Le ferite lasciate dall’abbandono, dall’ingiustizia, dai silenzi che pesano più delle parole non guariscono mai. Nonostante gli sforzi, nonostante i tentativi. Restano lì, pronte a incancrenirsi. Ne è la prova questo thriller distribuito da febbraio 2026 da Netflix, uscito nelle sale francesi nell’estate 2025, che intreccia azione, suspense e dramma psicologico. Una pellicola, oggi al quarto posto sulla piattaforma americana, che forse non conoscerai e che affronta il tema dell’abbandono infantile e delle conseguenze profonde che può avere sulla crescita e sulla percezione della giustizia, creando un racconto emotivamente coinvolgente e adrenalinico.
Una storia che ti prende per mano e ti porta dentro le cicatrici, mostrandoti come la rabbia e la speranza possano convivere nello stesso cuore. Al centro della trama di “Les Orphelins” ci sono le figure di Gabriel e Idriss, amici d’infanzia cresciuti nello stesso orfanotrofio, ma divisi dalle strade che la vita adulta ha loro imposto.
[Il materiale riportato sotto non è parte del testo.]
(* ===== verification/Payload.v ===== *)
(** * Typed payloads

    src/internal/domain/payload.go and the payload types declared beside it
    (cost.go, ticket.go, event_chain.go, fallback.go, workitem.go,
    workitem_link.go, workitem_origin.go, workitem_provenance.go, agent.go,
    verdict.go), with [json.Unmarshal] into them.

    [json.Unmarshal] into a struct writes into the value it is given: a key
    names a field exactly or up to case, an unknown key is skipped, [null]
    leaves a field as it is (or clears a pointer or a slice), and a value of the
    wrong type leaves the field as it is, is remembered as the call's error, and
    does not stop the rest. So a decoder here maps the current value to the new
    value and whether every field fitted. A repeated key decodes into what the
    earlier one left; a slice is decoded afresh. *)

From Stdlib Require Import ZArith Lia Ascii String.
From stdpp Require Import base list strings.
From S2P Require Import Prelude GoStrings Json Domain.

Local Open Scope string_scope.

(** ** Decoders *)

(** The value, and whether nothing of it was of the wrong type. *)
Definition Dec (A : Type) : Type := A * bool.
Definition decoder (A : Type) : Type := A -> json -> Dec A.

#[global] Instance Dec_ret : MRet Dec := fun A a => (a, true).
#[global] Instance Dec_bind : MBind Dec := fun A B f m =>
  let '(b, ok) := f (fst m) in (b, snd m && ok).

Definition d_string : decoder string := fun cur j =>
  match j with JStr s => (s, true) | JNull => (cur, true) | _ => (cur, false) end.

Definition d_bool : decoder bool := fun cur j =>
  match j with JBool b => (b, true) | JNull => (cur, true) | _ => (cur, false) end.

(** [int64], and [int] on a 64-bit target. *)
Definition d_int : decoder Z := fun cur j =>
  match j with
  | JNum lit => match parse_int64 lit with Some z => (z, true) | None => (cur, false) end
  | JNull => (cur, true)
  | _ => (cur, false)
  end.

Definition d_uint8 : decoder Z := fun cur j =>
  match j with
  | JNum lit =>
      match parse_Z lit with
      | Some z =>
          if ((0 <=? z) && (z <=? 255))%Z && negb (has_prefix "-" lit) then (z, true)
          else (cur, false)
      | None => (cur, false)
      end
  | JNull => (cur, true)
  | _ => (cur, false)
  end.

Fixpoint d_items {A} (zero : A) (d : decoder A) (l : list json) : Dec (list A) :=
  match l with
  | [] => mret []
  | j :: l' => a ← d zero j; rest ← d_items zero d l'; mret (a :: rest)
  end.

Definition d_list {A} (zero : A) (d : decoder A) : decoder (list A) := fun cur j =>
  match j with
  | JArr l => d_items zero d l
  | JNull => ([], true)
  | _ => (cur, false)
  end.

Definition d_ptr {A} (zero : A) (d : decoder A) : decoder (option A) := fun cur j =>
  match j with
  | JNull => (None, true)
  | _ => a ← d (default zero cur) j; mret (Some a)
  end.

(** A key is folded as the decoder folds it: ASCII letters, and the two
    non-ASCII runes that fold to one (U+017F to s, U+212A to k). *)
Fixpoint fold_key (s : string) : string :=
  match s with
  | String a (String b rest as tail) =>
      if ((byte_of a =? 197) && (byte_of b =? 191))%N then "s" +:+ fold_key rest
      else match rest with
           | String c rest' =>
               if ((byte_of a =? 226) && (byte_of b =? 132) && (byte_of c =? 170))%N
               then "k" +:+ fold_key rest'
               else to_lower (String a "") +:+ fold_key tail
           | EmptyString => to_lower (String a "") +:+ fold_key tail
           end
  | _ => to_lower s
  end.

(** Every value the object gives a field, in document order. *)
Fixpoint field {A} (name : string) (d : decoder A) (cur : A) (fs : list (string * json)) : Dec A :=
  match fs with
  | [] => (cur, true)
  | (k, v) :: fs' =>
      if String.eqb (fold_key k) (fold_key name)
      then a ← d cur v; field name d a fs'
      else field name d cur fs'
  end.

Definition d_struct {A} (fields : A -> list (string * json) -> Dec A) : decoder A := fun cur j =>
  match j with
  | JObj fs => fields cur fs
  | JNull => (cur, true)
  | _ => (cur, false)
  end.

(** ** Instants (time.Time.UnmarshalJSON): RFC 3339, strictly *)

Definition digit_val (c : ascii) : option Z :=
  if is_digit c then Some (Z.of_N (byte_of c) - 48)%Z else None.

Fixpoint read_digits (n : nat) (acc : Z) (s : string) : option (Z * string) :=
  match n, s with
  | O, _ => Some (acc, s)
  | S n', String c s' =>
      match digit_val c with
      | Some d => read_digits n' (10 * acc + d) s'
      | None => None
      end
  | S _, EmptyString => None
  end.

Definition expect (c : ascii) (s : string) : option string :=
  match s with
  | String a s' => if Ascii.eqb a c then Some s' else None
  | EmptyString => None
  end.

Definition leap_year (y : Z) : bool :=
  ((y mod 4 =? 0) && (negb (y mod 100 =? 0) || (y mod 400 =? 0)))%Z.

Definition month_days (y m : Z) : Z :=
  if (m =? 2)%Z then (if leap_year y then 29 else 28)%Z
  else if existsb (Z.eqb m) [4; 6; 9; 11]%Z then 30%Z else 31%Z.

(** Days from 0001-01-01 to a date of the proleptic Gregorian calendar. *)
Definition days_from_zero (y m d : Z) : Z :=
  let py := (y - 1)%Z in
  let months := fold_left (fun n i => n + month_days y i)%Z
                  (List.map Z.of_nat (seq 1 (Z.to_nat (m - 1)))) 0%Z in
  (365 * py + py / 4 - py / 100 + py / 400 + months + (d - 1))%Z.

(** The fraction of a second in nanoseconds; digits past the ninth are read and
    dropped. *)
Definition fraction (digits : string) : Z :=
  match parse_Z (take_bytes 9 (digits +:+ "000000000")) with Some n => n | None => 0%Z end.

Definition ParseTime (s : string) : option Time :=
  '(y, s) ← read_digits 4 0 s; s ← expect "-" s;
  '(mo, s) ← read_digits 2 0 s; s ← expect "-" s;
  '(d, s) ← read_digits 2 0 s; s ← expect "T" s;
  '(h, s) ← read_digits 2 0 s; s ← expect ":" s;
  '(mi, s) ← read_digits 2 0 s; s ← expect ":" s;
  '(sec, s) ← read_digits 2 0 s;
  '(ns, s) ← match s with
             | String "." r =>
                 let '(ds, r') := take_digits r in
                 if String.eqb ds "" then None else Some (fraction ds, r')
             | _ => Some (0%Z, s)
             end;
  offset ← match s with
           | String "Z" EmptyString => Some 0%Z
           | String c r =>
               if Ascii.eqb c "+" || Ascii.eqb c "-" then
                 '(oh, r) ← read_digits 2 0 r; r ← expect ":" r;
                 '(om, r) ← read_digits 2 0 r;
                 if String.eqb r "" && (oh <? 24)%Z && (om <? 60)%Z
                 then Some ((if Ascii.eqb c "-" then -1 else 1) * (oh * 3600 + om * 60))%Z
                 else None
               else None
           | EmptyString => None
           end;
  if ((1 <=? mo) && (mo <=? 12) && (1 <=? d) && (d <=? month_days y mo) &&
      (h <? 24) && (mi <? 60) && (sec <? 60))%Z
  then Some ((days_from_zero y mo d * 86400 + h * 3600 + mi * 60 + sec - offset) * 1000000000 + ns)%Z
  else None.

Definition d_time : decoder Time := fun cur j =>
  match j with
  | JStr s => match ParseTime s with Some t => (t, true) | None => (cur, false) end
  | JNull => (cur, true)
  | _ => (cur, false)
  end.

Example parse_epoch : ParseTime "1970-01-01T00:00:00Z" = Some unix_epoch.
Proof. vm_compute. reflexivity. Qed.
Example parse_offset :
  ParseTime "2024-02-29T23:30:00.5-03:00" =
  Some (unix_epoch + 1709260200 * 1000000000 + 500000000)%Z.
Proof. vm_compute. reflexivity. Qed.

(** [json.Unmarshal(payload, &p)] with [p] zero before: the value it leaves and
    whether it returned no error. Bytes that are no document change nothing. *)
Definition unmarshal_into {A} (zero : A) (d : decoder A) (b : string) : Dec A :=
  match unmarshal b with
  | Some j => d zero j
  | None => (zero, false)
  end.

(** The [decode] helpers of the readers: no payload is the zero value, and a
    document that does not fit is an error. *)
Definition decode_payload {A} (zero : A) (d : decoder A) (payload : string) : option A :=
  if String.eqb payload "" then Some zero
  else let '(a, ok) := unmarshal_into zero d payload in if ok then Some a else None.

(** [decodePayload] of the projections: best effort. *)
Definition decode_best_effort {A} (zero : A) (d : decoder A) (payload : string) : A :=
  if String.eqb payload "" then zero else fst (unmarshal_into zero d payload).

(** ** The payload types

    Each record is the struct of the source with its fields in order, and its
    decoder reads them under their JSON names. *)

Definition d_Consumption : decoder Consumption := d_struct (fun cur fs =>
  f0 ← field "micros" d_int (C_Micros cur) fs;
  f1 ← field "tokens" d_int (C_Tokens cur) fs;
  f2 ← field "tool_calls" d_int (C_ToolCalls cur) fs;
  f3 ← field "steps" d_int (C_Steps cur) fs;
  f4 ← field "wall_clock_ms" d_int (C_WallClockMS cur) fs;
  mret (MkConsumption f0 f1 f2 f3 f4)).

(** *** ticket.go *)

Record TicketRef := MkTicketRef {
  TR_Key : string;
  TR_Revision : Z
}.

#[export] Instance TicketRef_eq_dec : EqDecision TicketRef.
Proof. solve_decision. Defined.

Definition zeroTicketRef : TicketRef :=
  MkTicketRef "" 0%Z.

Definition d_TicketRef : decoder TicketRef := d_struct (fun cur fs =>
  f0 ← field "key" d_string (TR_Key cur) fs;
  f1 ← field "revision" d_int (TR_Revision cur) fs;
  mret (MkTicketRef f0 f1)).

Record TicketContext := MkTicketContext {
  TC_Ref : TicketRef;
  TC_RequestedBy : string;
  TC_AddressedBy : string
}.

#[export] Instance TicketContext_eq_dec : EqDecision TicketContext.
Proof. solve_decision. Defined.

Definition zeroTicketContext : TicketContext :=
  MkTicketContext zeroTicketRef "" "".

Definition d_TicketContext : decoder TicketContext := d_struct (fun cur fs =>
  f0 ← field "ref" d_TicketRef (TC_Ref cur) fs;
  f1 ← field "requested_by" d_string (TC_RequestedBy cur) fs;
  f2 ← field "addressed_by" d_string (TC_AddressedBy cur) fs;
  mret (MkTicketContext f0 f1 f2)).

(** *** agent.go *)

Record ContextArtifact := MkContextArtifact {
  CA_Name : string;
  CA_Kind : string;
  CA_Ref : string;
  CA_Digest : string;
  CA_SourceRun : string;
  CA_SourceAgent : string;
  CA_Labels : list string
}.

#[export] Instance ContextArtifact_eq_dec : EqDecision ContextArtifact.
Proof. solve_decision. Defined.

Definition zeroContextArtifact : ContextArtifact :=
  MkContextArtifact "" "" "" "" "" "" [].

Definition d_ContextArtifact : decoder ContextArtifact := d_struct (fun cur fs =>
  f0 ← field "name" d_string (CA_Name cur) fs;
  f1 ← field "kind" d_string (CA_Kind cur) fs;
  f2 ← field "ref" d_string (CA_Ref cur) fs;
  f3 ← field "digest" d_string (CA_Digest cur) fs;
  f4 ← field "source_run" d_string (CA_SourceRun cur) fs;
  f5 ← field "source_agent" d_string (CA_SourceAgent cur) fs;
  f6 ← field "labels" (d_list "" d_string) (CA_Labels cur) fs;
  mret (MkContextArtifact f0 f1 f2 f3 f4 f5 f6)).

(** *** event_chain.go *)

Record EventChain := MkEventChain {
  EC_Root : string;
  EC_Hop : Z
}.

#[export] Instance EventChain_eq_dec : EqDecision EventChain.
Proof. solve_decision. Defined.

Definition zeroEventChain : EventChain :=
  MkEventChain "" 0%Z.

Definition d_EventChain : decoder EventChain := d_struct (fun cur fs =>
  f0 ← field "root" d_string (EC_Root cur) fs;
  f1 ← field "hop" d_int (EC_Hop cur) fs;
  mret (MkEventChain f0 f1)).

Record EventsWithheld := MkEventsWithheld {
  EW_Reason : string;
  EW_Root : string;
  EW_Hop : Z;
  EW_Limit : Z
}.

#[export] Instance EventsWithheld_eq_dec : EqDecision EventsWithheld.
Proof. solve_decision. Defined.

Definition zeroEventsWithheld : EventsWithheld :=
  MkEventsWithheld "" "" 0%Z 0%Z.

Definition d_EventsWithheld : decoder EventsWithheld := d_struct (fun cur fs =>
  f0 ← field "reason" d_string (EW_Reason cur) fs;
  f1 ← field "root" d_string (EW_Root cur) fs;
  f2 ← field "hop" d_int (EW_Hop cur) fs;
  f3 ← field "limit" d_int (EW_Limit cur) fs;
  mret (MkEventsWithheld f0 f1 f2 f3)).

(** *** workitem_origin.go *)

Record RunWorkItem := MkRunWorkItem {
  RW_Ref : string;
  RW_Source : string;
  RW_FromRun : string
}.

#[export] Instance RunWorkItem_eq_dec : EqDecision RunWorkItem.
Proof. solve_decision. Defined.

Definition zeroRunWorkItem : RunWorkItem :=
  MkRunWorkItem "" "" "".

Definition d_RunWorkItem : decoder RunWorkItem := d_struct (fun cur fs =>
  f0 ← field "ref" d_string (RW_Ref cur) fs;
  f1 ← field "source" d_string (RW_Source cur) fs;
  f2 ← field "from_run" d_string (RW_FromRun cur) fs;
  mret (MkRunWorkItem f0 f1 f2)).

(** *** payload.go *)

Record RunOrigin := MkRunOrigin {
  RO_Channel : string;
  RO_Conversation : string;
  RO_Message : string;
  RO_Thread : string
}.

#[export] Instance RunOrigin_eq_dec : EqDecision RunOrigin.
Proof. solve_decision. Defined.

Definition zeroRunOrigin : RunOrigin :=
  MkRunOrigin "" "" "" "".

Definition d_RunOrigin : decoder RunOrigin := d_struct (fun cur fs =>
  f0 ← field "channel" d_string (RO_Channel cur) fs;
  f1 ← field "conversation" d_string (RO_Conversation cur) fs;
  f2 ← field "message" d_string (RO_Message cur) fs;
  f3 ← field "thread" d_string (RO_Thread cur) fs;
  mret (MkRunOrigin f0 f1 f2 f3)).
Il primo è oggi commissario dell’IGPN, l’organo incaricato di indagare sugli abusi all’interno della forza di polizia, mentre l’altro ha scelto un percorso opposto, immergendosi nel mondo della criminalità. Questa frattura tra i due costituisce il cuore tematico del film: due uomini uniti da un passato comune ma separati da valori, scelte e responsabilità opposte.
Il rapporto precario tra loro viene spezzato dalla morte di una donna che entrambi hanno amato da giovani. L’incidente stradale che la porta via appare subito sospetto e apre un’indagine che riporta a galla vecchie ferite mai sanate e tensioni rimaste irrisolte.
La figlia diciassettenne della donna, coraggiosa e determinata, decide di scoprire la verità, ma si trova presto nel mirino di una rete criminale spietata e pericolosa. Gabriel e Idriss, costretti a collaborare, devono fare i conti con la diffidenza reciproca e con un passato che non smette di influenzare il presente.
L’equilibrio tra dramma psicologico e azione rende questo thriller su Netflix, diretto da Oliver Schneider, un film capace di far riflettere senza sacrificare il ritmo e la suspense.
Il film – di cui abbiamo per ora solo una valutazione di 5,4 su 10 su IMDb – esplora la dimensione sociale del problema e la tensione narrativa cresce gradualmente, alternando momenti di introspezione a sequenze cariche di suspense e adrenalina, che ti mantengono costantemente sul filo del rasoio.
Le interpretazioni di Alban Lenoir e Dali Benssalah sono di livello alto e restituiscono con forza le emozioni dei personaggi. Accanto a loro la giovane ma ugualmente brava Sonia Faidi. Ogni gesto, ogni sguardo, trasmettono la complessità del dolore e della rabbia repressa, così come la voglia di riscatto che guida le scelte dei protagonisti.
“Les Orphelins” vuole essere un prodotto che superi la concezione del thriller d’azione, divenendo una riflessione sulla resilienza, sulla necessità di affrontare il passato e sulla ricerca di giustizia in un mondo che sembra spesso cieco di fronte alle ingiustizie.
La pellicola ti invita così a interrogarti sul confine tra vendetta e giustizia, sull’importanza dei legami e ancora sul valore della solidarietà nei momenti più oscuri. Con il suo ritmo serrato, una trama avvincente e una profondità emotiva notevole, questa pellicola francese su Netflix si conferma come uno dei titoli poco conosciuti più coinvolgenti presenti in piattaforma. Un film che colpisce al cuore e tiene con il fiato fino alla fine.